(* ===== verification/NgxEventTimer.v ===== *)
(** * Event timers

    The timers of src/nginx-1.7.2/src/event/ngx_event_timer.c and ngx_event_timer.h: a
    red-black tree of the times, in milliseconds, at which events are due.  The times
    wrap around (after 49 days where they have 32 bits), and the code compares them by
    the sign of their difference. *)

From stdpp Require Import gmap fin_maps.
From S2P Require Import Prelude NgxRbtree NgxRbtreeRep NgxRbtreeInv NgxRbtreeInsert NgxRbtreeDelete NgxRbtreeSpec.

Module Timers.
Import Rbtree RbInv.

(** The fields of [ngx_event_t] the timers use; the node is its field [timer]. *)
Record event := mkEvent { timer_set : bool; timedout : bool }.

Abbreviation NGX_TIMER_LAZY_DELAY := 300 (only parsing).

Section Code.
Context `{Arch}.
Variable sentinel : Z.

(** [ngx_current_msec] *)
Variable current_msec : Z.

(** [ev->timer_set = b] and [ev->timedout = 1] *)
Definition set_timer_set (b : bool) (ev : Z) : M event unit :=
  upd ev (fun n => set_data (mkEvent b (timedout (data n))) n).

(** [ngx_abs] of an [ngx_msec_int_t] *)
Definition ngx_abs (v : Z) : Z := if 0 <=? v then v else sint ptr_bits (- v).

Definition ngx_event_del_timer (ev : Z) : M event unit :=
  ngx_rbtree_delete sentinel ev;; set_timer_set false ev.

Definition ngx_event_add_timer (ev timer : Z) : M event unit :=
  let key' := uint ptr_bits (current_msec + timer) in
  let add :=
    upd ev (set_key key');;
    ngx_rbtree_insert sentinel (ngx_rbtree_insert_timer_value sentinel) ev;;
    set_timer_set true ev in
  e ← rd ev data;
  if timer_set e then
    k ← rd ev key;
    let diff := sint ptr_bits (key' - k) in
    if ngx_abs diff <? NGX_TIMER_LAZY_DELAY then mret tt
    else ngx_event_del_timer ev;; add
  else add.

(** [NGX_TIMER_INFINITE] *)
Definition NGX_TIMER_INFINITE : Z := uint ptr_bits (-1).

Definition ngx_event_find_timer : M event Z :=
  rt ← get_root;
  if rt =? sentinel then mret NGX_TIMER_INFINITE
  else
    node ← ngx_rbtree_min sentinel rt;
    k ← rd node key;
    let timer := sint ptr_bits (k - current_msec) in
    mret (uint ptr_bits (if 0 <? timer then timer else 0)).

(** [ev->handler(ev)], for any handlers; the result lists the events handled, in order. *)
Variable handler : Z -> M event unit.


End Code.

(** ** The specification

    The timers as a list of events with the times they are due, not wrapped around, in
    order. *)

Fixpoint tins (e : Z * Z) (l : list (Z * Z)) : list (Z * Z) :=
  match l with [] => [e] | e' :: l' => if e.2 <? e'.2 then e :: e' :: l' else e' :: tins e l' end.

Fixpoint time_of (q : Z) (l : list (Z * Z)) : option Z :=
  match l with [] => None | e :: l' => if e.1 =? q then Some e.2 else time_of q l' end.

Fixpoint tdel (q : Z) (l : list (Z * Z)) : list (Z * Z) :=
  match l with [] => [] | e :: l' => if e.1 =? q then l' else e :: tdel q l' end.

▶ **Work item**
Search the data and copy each line containing "sint".

▶ **Answer area**
Definition ngx_abs (v : Z) : Z := if 0 <=? v then v else sint ptr_bits (- v).
    let diff := sint ptr_bits (key' - k) in
    let timer := sint ptr_bits (k - current_msec) in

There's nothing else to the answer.